What to produce
Only one stretch of the data below is wanted: the lines starting at the one with "End metrics." and ending at the one with "Record Time : Type", both included, given again exactly.

The data

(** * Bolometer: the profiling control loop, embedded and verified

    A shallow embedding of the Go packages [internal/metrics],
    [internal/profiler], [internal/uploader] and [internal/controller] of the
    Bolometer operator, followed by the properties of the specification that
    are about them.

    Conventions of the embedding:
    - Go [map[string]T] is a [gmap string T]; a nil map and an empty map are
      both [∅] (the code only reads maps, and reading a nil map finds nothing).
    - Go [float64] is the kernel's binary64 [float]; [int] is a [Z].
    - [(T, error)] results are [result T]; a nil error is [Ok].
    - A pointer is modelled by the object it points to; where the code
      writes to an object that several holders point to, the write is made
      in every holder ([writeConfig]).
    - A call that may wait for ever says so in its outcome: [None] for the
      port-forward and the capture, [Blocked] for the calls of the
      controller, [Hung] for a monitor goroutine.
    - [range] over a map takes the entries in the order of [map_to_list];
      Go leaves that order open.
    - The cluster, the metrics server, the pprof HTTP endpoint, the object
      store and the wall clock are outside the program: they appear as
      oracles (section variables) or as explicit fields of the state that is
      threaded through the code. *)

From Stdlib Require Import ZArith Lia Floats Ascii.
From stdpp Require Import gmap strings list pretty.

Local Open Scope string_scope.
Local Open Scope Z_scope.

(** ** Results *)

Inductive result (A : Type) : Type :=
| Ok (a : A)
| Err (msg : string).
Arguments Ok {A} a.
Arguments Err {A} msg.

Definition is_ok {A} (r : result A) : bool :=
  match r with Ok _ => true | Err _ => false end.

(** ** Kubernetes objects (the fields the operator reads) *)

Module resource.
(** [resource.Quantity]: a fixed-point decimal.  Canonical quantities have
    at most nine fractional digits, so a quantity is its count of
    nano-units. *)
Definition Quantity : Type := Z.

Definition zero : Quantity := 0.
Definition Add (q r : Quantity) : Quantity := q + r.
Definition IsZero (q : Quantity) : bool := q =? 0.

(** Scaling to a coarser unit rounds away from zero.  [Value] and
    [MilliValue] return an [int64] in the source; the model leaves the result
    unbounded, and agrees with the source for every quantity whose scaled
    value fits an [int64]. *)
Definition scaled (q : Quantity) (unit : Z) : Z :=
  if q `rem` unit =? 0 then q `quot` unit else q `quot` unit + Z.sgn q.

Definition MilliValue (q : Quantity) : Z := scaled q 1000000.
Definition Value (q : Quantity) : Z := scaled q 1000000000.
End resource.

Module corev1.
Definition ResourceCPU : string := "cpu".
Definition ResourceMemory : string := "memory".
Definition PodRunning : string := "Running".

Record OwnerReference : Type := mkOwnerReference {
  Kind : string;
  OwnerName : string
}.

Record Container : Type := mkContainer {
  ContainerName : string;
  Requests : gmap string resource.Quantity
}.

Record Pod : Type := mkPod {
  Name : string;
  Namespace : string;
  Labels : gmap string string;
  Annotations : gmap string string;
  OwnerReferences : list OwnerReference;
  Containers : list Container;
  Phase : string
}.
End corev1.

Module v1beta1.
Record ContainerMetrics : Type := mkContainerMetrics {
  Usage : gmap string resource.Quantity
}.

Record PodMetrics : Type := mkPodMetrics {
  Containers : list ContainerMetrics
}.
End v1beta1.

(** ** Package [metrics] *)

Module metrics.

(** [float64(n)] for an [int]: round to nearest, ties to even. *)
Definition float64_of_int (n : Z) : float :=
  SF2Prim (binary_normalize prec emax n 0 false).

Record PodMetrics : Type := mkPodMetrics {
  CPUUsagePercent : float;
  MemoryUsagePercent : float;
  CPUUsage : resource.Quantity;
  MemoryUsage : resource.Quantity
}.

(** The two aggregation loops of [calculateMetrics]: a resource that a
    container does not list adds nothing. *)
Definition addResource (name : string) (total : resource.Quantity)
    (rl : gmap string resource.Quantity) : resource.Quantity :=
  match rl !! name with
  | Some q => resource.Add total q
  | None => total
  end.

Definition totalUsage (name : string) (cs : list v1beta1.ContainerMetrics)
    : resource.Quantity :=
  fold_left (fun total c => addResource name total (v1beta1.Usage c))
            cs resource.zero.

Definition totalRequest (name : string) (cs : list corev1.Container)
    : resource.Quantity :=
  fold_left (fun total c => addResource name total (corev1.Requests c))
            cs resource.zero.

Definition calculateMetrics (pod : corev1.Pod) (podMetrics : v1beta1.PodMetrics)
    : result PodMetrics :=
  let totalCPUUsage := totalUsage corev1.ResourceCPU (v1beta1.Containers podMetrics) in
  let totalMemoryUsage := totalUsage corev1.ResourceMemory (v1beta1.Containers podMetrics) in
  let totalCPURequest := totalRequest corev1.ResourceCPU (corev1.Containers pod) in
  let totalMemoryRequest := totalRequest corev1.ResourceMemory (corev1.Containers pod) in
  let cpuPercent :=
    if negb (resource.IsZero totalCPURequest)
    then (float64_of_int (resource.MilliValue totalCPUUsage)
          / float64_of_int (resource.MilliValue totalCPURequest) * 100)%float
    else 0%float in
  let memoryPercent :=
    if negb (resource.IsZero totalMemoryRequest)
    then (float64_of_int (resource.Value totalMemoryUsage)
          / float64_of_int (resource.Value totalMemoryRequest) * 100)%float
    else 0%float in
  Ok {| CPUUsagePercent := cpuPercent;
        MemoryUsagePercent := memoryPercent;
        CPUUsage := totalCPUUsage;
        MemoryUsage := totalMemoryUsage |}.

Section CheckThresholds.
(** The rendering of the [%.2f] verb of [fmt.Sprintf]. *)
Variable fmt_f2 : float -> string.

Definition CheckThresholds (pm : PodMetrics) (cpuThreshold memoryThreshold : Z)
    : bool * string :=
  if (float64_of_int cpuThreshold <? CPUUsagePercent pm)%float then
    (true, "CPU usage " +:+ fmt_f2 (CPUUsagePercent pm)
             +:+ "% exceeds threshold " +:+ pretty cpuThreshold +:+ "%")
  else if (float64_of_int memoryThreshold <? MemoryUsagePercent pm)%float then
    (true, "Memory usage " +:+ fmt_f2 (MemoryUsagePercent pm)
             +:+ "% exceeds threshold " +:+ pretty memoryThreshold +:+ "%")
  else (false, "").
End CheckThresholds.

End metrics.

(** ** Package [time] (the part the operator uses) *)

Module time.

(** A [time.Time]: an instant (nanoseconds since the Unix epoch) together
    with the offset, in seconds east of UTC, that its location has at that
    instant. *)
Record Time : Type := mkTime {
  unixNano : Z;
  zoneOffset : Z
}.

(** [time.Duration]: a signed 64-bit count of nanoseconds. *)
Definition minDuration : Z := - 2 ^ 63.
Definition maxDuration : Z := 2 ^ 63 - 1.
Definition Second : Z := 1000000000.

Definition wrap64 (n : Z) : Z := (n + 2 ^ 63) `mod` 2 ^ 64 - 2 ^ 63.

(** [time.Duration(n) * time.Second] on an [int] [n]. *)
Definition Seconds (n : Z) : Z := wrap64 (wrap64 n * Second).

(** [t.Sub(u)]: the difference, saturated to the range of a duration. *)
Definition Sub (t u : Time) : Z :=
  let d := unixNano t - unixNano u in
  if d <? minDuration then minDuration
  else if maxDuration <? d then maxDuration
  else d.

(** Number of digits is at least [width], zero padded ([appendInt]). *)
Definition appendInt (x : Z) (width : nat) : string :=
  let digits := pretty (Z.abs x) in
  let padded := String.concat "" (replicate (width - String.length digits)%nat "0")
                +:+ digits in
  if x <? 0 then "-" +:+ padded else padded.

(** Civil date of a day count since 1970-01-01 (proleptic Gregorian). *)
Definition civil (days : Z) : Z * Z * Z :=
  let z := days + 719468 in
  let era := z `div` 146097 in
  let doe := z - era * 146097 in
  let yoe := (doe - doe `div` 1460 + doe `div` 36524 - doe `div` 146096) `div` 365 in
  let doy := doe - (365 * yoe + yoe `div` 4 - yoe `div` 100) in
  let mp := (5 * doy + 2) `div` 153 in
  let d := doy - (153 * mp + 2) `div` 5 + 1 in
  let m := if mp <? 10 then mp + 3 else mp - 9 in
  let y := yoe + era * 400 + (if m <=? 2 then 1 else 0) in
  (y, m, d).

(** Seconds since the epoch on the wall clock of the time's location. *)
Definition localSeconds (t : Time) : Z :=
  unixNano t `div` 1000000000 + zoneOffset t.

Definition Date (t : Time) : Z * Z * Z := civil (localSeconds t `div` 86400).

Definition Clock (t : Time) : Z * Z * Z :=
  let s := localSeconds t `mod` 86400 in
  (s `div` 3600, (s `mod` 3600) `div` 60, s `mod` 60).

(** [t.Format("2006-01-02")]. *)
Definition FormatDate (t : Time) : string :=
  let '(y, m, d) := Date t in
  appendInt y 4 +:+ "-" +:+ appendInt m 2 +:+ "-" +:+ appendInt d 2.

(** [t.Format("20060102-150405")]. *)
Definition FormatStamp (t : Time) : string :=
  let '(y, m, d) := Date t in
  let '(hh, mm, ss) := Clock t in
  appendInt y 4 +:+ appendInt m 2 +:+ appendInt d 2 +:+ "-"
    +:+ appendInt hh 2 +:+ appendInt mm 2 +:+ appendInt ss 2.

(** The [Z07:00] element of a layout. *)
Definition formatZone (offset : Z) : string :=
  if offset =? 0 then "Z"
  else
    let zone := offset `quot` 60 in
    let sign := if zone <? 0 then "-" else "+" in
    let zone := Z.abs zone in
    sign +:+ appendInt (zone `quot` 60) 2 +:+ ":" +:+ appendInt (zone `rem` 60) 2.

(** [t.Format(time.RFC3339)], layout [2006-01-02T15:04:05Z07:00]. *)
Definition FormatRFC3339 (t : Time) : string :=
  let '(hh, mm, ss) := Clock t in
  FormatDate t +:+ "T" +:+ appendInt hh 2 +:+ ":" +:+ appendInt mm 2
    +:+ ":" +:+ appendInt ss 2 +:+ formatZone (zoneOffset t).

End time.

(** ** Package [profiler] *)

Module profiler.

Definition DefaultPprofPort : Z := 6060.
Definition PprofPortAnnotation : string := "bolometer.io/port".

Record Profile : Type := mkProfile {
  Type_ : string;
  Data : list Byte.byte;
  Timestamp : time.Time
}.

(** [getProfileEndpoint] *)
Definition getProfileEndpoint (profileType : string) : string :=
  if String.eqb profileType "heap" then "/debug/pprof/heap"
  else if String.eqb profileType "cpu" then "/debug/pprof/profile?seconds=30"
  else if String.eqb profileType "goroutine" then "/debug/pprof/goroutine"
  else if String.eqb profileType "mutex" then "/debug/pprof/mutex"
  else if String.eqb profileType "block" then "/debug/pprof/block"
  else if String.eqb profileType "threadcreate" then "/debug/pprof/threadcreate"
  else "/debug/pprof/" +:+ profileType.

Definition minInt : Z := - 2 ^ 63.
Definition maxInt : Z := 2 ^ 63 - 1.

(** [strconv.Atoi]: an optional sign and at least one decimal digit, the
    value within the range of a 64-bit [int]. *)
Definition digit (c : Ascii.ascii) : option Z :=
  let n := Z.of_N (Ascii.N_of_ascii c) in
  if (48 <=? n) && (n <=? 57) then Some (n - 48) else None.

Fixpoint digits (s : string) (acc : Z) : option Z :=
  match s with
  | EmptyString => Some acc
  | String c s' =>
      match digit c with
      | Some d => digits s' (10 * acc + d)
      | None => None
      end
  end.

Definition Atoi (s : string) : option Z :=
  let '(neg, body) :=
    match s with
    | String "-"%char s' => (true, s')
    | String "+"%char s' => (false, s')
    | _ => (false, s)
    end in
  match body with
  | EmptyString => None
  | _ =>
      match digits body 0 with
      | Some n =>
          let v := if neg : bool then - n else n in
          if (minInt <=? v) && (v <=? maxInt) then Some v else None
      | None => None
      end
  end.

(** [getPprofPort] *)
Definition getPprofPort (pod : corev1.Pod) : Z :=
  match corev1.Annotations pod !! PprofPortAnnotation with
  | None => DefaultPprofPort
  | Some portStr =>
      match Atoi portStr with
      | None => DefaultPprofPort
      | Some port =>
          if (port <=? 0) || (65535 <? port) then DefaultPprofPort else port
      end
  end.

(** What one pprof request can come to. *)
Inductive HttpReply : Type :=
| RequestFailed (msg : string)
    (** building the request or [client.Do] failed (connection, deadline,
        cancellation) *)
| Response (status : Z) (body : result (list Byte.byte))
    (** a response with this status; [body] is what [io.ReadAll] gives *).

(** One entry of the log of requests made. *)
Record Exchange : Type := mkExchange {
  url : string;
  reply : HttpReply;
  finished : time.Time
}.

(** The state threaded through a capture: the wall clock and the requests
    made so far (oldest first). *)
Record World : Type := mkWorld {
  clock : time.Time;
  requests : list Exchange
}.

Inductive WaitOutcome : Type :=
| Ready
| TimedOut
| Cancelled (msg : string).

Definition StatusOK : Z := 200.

Exercise result
End metrics.

(** ** Package [time] (the part the operator uses) *)

Module time.

(** A [time.Time]: an instant (nanoseconds since the Unix epoch) together
    with the offset, in seconds east of UTC, that its location has at that
    instant. *)
Record Time : Type := mkTime {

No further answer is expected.